* TASK ITEM
Please repeat the records, word for word and without gaps.

* PROVIDED RECORDS
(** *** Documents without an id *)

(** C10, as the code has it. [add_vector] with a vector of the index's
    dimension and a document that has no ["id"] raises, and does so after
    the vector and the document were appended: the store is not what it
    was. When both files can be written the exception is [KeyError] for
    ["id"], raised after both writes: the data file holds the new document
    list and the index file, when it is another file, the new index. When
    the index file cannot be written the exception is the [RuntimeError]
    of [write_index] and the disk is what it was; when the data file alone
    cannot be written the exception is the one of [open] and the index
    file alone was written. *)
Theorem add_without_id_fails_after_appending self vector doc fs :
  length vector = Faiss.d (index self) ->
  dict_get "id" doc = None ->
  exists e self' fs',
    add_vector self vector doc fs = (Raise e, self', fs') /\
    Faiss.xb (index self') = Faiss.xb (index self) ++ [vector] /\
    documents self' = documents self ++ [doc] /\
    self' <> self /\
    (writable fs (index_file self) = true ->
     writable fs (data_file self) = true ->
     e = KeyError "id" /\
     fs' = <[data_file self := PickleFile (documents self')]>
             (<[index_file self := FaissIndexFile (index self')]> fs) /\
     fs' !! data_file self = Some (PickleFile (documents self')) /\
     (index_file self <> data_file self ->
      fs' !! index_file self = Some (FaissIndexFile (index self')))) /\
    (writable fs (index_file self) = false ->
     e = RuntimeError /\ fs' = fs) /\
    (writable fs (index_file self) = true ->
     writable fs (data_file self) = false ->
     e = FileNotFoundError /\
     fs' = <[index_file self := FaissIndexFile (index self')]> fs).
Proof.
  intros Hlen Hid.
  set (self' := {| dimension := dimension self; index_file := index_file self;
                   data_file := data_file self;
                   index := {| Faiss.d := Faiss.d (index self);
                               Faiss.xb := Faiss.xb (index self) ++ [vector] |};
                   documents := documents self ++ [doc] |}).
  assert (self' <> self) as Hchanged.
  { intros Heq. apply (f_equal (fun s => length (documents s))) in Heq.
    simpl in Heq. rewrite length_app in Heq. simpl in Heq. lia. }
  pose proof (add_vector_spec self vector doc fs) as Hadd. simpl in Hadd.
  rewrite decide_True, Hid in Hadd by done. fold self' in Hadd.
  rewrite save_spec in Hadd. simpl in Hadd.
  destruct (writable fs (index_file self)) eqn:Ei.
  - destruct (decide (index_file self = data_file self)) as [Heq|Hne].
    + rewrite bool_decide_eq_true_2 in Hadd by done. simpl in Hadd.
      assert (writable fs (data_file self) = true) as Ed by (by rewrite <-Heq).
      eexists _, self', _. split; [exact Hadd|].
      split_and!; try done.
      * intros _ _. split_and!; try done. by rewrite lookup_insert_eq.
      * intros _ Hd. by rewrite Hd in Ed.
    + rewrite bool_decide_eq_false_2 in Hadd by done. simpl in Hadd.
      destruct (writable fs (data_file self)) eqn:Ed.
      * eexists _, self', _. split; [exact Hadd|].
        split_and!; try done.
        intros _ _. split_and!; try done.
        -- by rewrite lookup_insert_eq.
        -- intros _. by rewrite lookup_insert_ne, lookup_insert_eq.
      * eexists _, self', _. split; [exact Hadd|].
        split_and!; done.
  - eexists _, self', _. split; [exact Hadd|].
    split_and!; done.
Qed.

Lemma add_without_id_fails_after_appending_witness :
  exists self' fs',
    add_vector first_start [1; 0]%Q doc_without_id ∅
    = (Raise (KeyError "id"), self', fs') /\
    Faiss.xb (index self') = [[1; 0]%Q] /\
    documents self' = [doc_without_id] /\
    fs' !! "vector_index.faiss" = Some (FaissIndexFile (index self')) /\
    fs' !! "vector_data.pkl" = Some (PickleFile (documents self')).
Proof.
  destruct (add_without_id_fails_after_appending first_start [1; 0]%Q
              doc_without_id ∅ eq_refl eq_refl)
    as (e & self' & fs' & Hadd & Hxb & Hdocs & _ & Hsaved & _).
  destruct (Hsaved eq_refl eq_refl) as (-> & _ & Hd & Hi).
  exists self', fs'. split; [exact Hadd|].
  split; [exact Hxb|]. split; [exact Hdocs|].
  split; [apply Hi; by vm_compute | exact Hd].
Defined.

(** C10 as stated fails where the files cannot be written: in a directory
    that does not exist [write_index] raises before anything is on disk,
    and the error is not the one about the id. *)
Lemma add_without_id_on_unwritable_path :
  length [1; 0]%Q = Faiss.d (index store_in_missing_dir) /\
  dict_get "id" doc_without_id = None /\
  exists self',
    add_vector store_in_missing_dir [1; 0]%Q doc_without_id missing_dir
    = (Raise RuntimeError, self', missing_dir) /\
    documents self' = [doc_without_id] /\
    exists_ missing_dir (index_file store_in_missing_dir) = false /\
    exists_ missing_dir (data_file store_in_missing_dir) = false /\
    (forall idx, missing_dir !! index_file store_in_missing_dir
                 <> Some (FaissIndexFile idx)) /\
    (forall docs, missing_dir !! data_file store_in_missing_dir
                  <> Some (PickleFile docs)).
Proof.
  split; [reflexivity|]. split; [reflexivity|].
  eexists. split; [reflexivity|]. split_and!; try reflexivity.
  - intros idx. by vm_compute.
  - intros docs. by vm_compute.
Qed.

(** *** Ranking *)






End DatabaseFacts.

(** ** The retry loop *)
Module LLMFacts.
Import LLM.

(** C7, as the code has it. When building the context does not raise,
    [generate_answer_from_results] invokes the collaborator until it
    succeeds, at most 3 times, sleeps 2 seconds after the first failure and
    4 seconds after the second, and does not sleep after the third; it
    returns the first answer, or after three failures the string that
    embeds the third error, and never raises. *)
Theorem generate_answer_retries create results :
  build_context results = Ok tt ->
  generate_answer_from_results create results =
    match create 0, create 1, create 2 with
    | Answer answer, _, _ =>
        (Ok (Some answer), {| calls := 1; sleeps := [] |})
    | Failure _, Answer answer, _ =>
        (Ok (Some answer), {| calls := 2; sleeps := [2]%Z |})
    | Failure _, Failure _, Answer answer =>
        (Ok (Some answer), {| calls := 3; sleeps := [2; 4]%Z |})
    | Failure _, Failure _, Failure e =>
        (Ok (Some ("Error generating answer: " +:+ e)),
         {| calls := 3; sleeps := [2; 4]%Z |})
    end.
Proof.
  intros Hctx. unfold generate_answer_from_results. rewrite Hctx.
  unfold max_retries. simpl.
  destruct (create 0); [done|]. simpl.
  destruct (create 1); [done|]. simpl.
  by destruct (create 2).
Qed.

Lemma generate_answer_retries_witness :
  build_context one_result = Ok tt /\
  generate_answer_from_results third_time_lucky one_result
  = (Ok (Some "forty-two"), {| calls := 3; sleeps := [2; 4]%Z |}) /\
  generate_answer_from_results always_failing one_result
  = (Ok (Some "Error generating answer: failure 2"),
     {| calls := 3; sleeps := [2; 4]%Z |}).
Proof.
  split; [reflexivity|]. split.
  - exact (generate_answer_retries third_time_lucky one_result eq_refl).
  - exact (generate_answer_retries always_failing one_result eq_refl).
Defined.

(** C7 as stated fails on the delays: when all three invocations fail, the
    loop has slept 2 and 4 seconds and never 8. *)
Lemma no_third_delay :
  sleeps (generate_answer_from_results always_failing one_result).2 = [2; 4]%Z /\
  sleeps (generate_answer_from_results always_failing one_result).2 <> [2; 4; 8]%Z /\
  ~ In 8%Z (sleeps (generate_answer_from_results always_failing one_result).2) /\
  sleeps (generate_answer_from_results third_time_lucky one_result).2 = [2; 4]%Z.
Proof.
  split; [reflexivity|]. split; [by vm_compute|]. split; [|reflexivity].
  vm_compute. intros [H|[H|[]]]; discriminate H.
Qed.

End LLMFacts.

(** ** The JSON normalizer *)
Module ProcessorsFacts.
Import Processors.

* WRITTEN RESPONSE
(** *** Documents without an id *)

(** C10, as the code has it. [add_vector] with a vector of the index's
    dimension and a document that has no ["id"] raises, and does so after
    the vector and the document were appended: the store is not what it
    was. When both files can be written the exception is [KeyError] for
    ["id"], raised after both writes: the data file holds the new document
    list and the index file, when it is another file, the new index. When
    the index file cannot be written the exception is the [RuntimeError]
    of [write_index] and the disk is what it was; when the data file alone
    cannot be written the exception is the one of [open] and the index
    file alone was written. *)
Theorem add_without_id_fails_after_appending self vector doc fs :
  length vector = Faiss.d (index self) ->
  dict_get "id" doc = None ->
  exists e self' fs',
    add_vector self vector doc fs = (Raise e, self', fs') /\
    Faiss.xb (index self') = Faiss.xb (index self) ++ [vector] /\
    documents self' = documents self ++ [doc] /\
    self' <> self /\
    (writable fs (index_file self) = true ->
     writable fs (data_file self) = true ->
     e = KeyError "id" /\
     fs' = <[data_file self := PickleFile (documents self')]>
             (<[index_file self := FaissIndexFile (index self')]> fs) /\
     fs' !! data_file self = Some (PickleFile (documents self')) /\
     (index_file self <> data_file self ->
      fs' !! index_file self = Some (FaissIndexFile (index self')))) /\
    (writable fs (index_file self) = false ->
     e = RuntimeError /\ fs' = fs) /\
    (writable fs (index_file self) = true ->
     writable fs (data_file self) = false ->
     e = FileNotFoundError /\
     fs' = <[index_file self := FaissIndexFile (index self')]> fs).
Proof.
  intros Hlen Hid.
  set (self' := {| dimension := dimension self; index_file := index_file self;
                   data_file := data_file self;
                   index := {| Faiss.d := Faiss.d (index self);
                               Faiss.xb := Faiss.xb (index self) ++ [vector] |};
                   documents := documents self ++ [doc] |}).
  assert (self' <> self) as Hchanged.
  { intros Heq. apply (f_equal (fun s => length (documents s))) in Heq.
    simpl in Heq. rewrite length_app in Heq. simpl in Heq. lia. }
  pose proof (add_vector_spec self vector doc fs) as Hadd. simpl in Hadd.
  rewrite decide_True, Hid in Hadd by done. fold self' in Hadd.
  rewrite save_spec in Hadd. simpl in Hadd.
  destruct (writable fs (index_file self)) eqn:Ei.
  - destruct (decide (index_file self = data_file self)) as [Heq|Hne].
    + rewrite bool_decide_eq_true_2 in Hadd by done. simpl in Hadd.
      assert (writable fs (data_file self) = true) as Ed by (by rewrite <-Heq).
      eexists _, self', _. split; [exact Hadd|].
      split_and!; try done.
      * intros _ _. split_and!; try done. by rewrite lookup_insert_eq.
      * intros _ Hd. by rewrite Hd in Ed.
    + rewrite bool_decide_eq_false_2 in Hadd by done. simpl in Hadd.
      destruct (writable fs (data_file self)) eqn:Ed.
      * eexists _, self', _. split; [exact Hadd|].
        split_and!; try done.
        intros _ _. split_and!; try done.
        -- by rewrite lookup_insert_eq.
        -- intros _. by rewrite lookup_insert_ne, lookup_insert_eq.
      * eexists _, self', _. split; [exact Hadd|].
        split_and!; done.
  - eexists _, self', _. split; [exact Hadd|].
    split_and!; done.
Qed.

Lemma add_without_id_fails_after_appending_witness :
  exists self' fs',
    add_vector first_start [1; 0]%Q doc_without_id ∅
    = (Raise (KeyError "id"), self', fs') /\
    Faiss.xb (index self') = [[1; 0]%Q] /\
    documents self' = [doc_without_id] /\
    fs' !! "vector_index.faiss" = Some (FaissIndexFile (index self')) /\
    fs' !! "vector_data.pkl" = Some (PickleFile (documents self')).
Proof.
  destruct (add_without_id_fails_after_appending first_start [1; 0]%Q
              doc_without_id ∅ eq_refl eq_refl)
    as (e & self' & fs' & Hadd & Hxb & Hdocs & _ & Hsaved & _).
  destruct (Hsaved eq_refl eq_refl) as (-> & _ & Hd & Hi).
  exists self', fs'. split; [exact Hadd|].
  split; [exact Hxb|]. split; [exact Hdocs|].
  split; [apply Hi; by vm_compute | exact Hd].
Defined.

(** C10 as stated fails where the files cannot be written: in a directory
    that does not exist [write_index] raises before anything is on disk,
    and the error is not the one about the id. *)
Lemma add_without_id_on_unwritable_path :
  length [1; 0]%Q = Faiss.d (index store_in_missing_dir) /\
  dict_get "id" doc_without_id = None /\
  exists self',
    add_vector store_in_missing_dir [1; 0]%Q doc_without_id missing_dir
    = (Raise RuntimeError, self', missing_dir) /\
    documents self' = [doc_without_id] /\
    exists_ missing_dir (index_file store_in_missing_dir) = false /\
    exists_ missing_dir (data_file store_in_missing_dir) = false /\
    (forall idx, missing_dir !! index_file store_in_missing_dir
                 <> Some (FaissIndexFile idx)) /\
    (forall docs, missing_dir !! data_file store_in_missing_dir
                  <> Some (PickleFile docs)).
Proof.
  split; [reflexivity|]. split; [reflexivity|].
  eexists. split; [reflexivity|]. split_and!; try reflexivity.
  - intros idx. by vm_compute.
  - intros docs. by vm_compute.
Qed.

(** *** Ranking *)






End DatabaseFacts.

(** ** The retry loop *)
Module LLMFacts.
Import LLM.

(** C7, as the code has it. When building the context does not raise,
    [generate_answer_from_results] invokes the collaborator until it
    succeeds, at most 3 times, sleeps 2 seconds after the first failure and
    4 seconds after the second, and does not sleep after the third; it
    returns the first answer, or after three failures the string that
    embeds the third error, and never raises. *)
Theorem generate_answer_retries create results :
  build_context results = Ok tt ->
  generate_answer_from_results create results =
    match create 0, create 1, create 2 with
    | Answer answer, _, _ =>
        (Ok (Some answer), {| calls := 1; sleeps := [] |})
    | Failure _, Answer answer, _ =>
        (Ok (Some answer), {| calls := 2; sleeps := [2]%Z |})
    | Failure _, Failure _, Answer answer =>
        (Ok (Some answer), {| calls := 3; sleeps := [2; 4]%Z |})
    | Failure _, Failure _, Failure e =>
        (Ok (Some ("Error generating answer: " +:+ e)),
         {| calls := 3; sleeps := [2; 4]%Z |})
    end.
Proof.
  intros Hctx. unfold generate_answer_from_results. rewrite Hctx.
  unfold max_retries. simpl.
  destruct (create 0); [done|]. simpl.
  destruct (create 1); [done|]. simpl.
  by destruct (create 2).
Qed.

Lemma generate_answer_retries_witness :
  build_context one_result = Ok tt /\
  generate_answer_from_results third_time_lucky one_result
  = (Ok (Some "forty-two"), {| calls := 3; sleeps := [2; 4]%Z |}) /\
  generate_answer_from_results always_failing one_result
  = (Ok (Some "Error generating answer: failure 2"),
     {| calls := 3; sleeps := [2; 4]%Z |}).
Proof.
  split; [reflexivity|]. split.
  - exact (generate_answer_retries third_time_lucky one_result eq_refl).
  - exact (generate_answer_retries always_failing one_result eq_refl).
Defined.

(** C7 as stated fails on the delays: when all three invocations fail, the
    loop has slept 2 and 4 seconds and never 8. *)
Lemma no_third_delay :
  sleeps (generate_answer_from_results always_failing one_result).2 = [2; 4]%Z /\
  sleeps (generate_answer_from_results always_failing one_result).2 <> [2; 4; 8]%Z /\
  ~ In 8%Z (sleeps (generate_answer_from_results always_failing one_result).2) /\
  sleeps (generate_answer_from_results third_time_lucky one_result).2 = [2; 4]%Z.
Proof.
  split; [reflexivity|]. split; [by vm_compute|]. split; [|reflexivity].
  vm_compute. intros [H|[H|[]]]; discriminate H.
Qed.

End LLMFacts.

(** ** The JSON normalizer *)
Module ProcessorsFacts.
Import Processors.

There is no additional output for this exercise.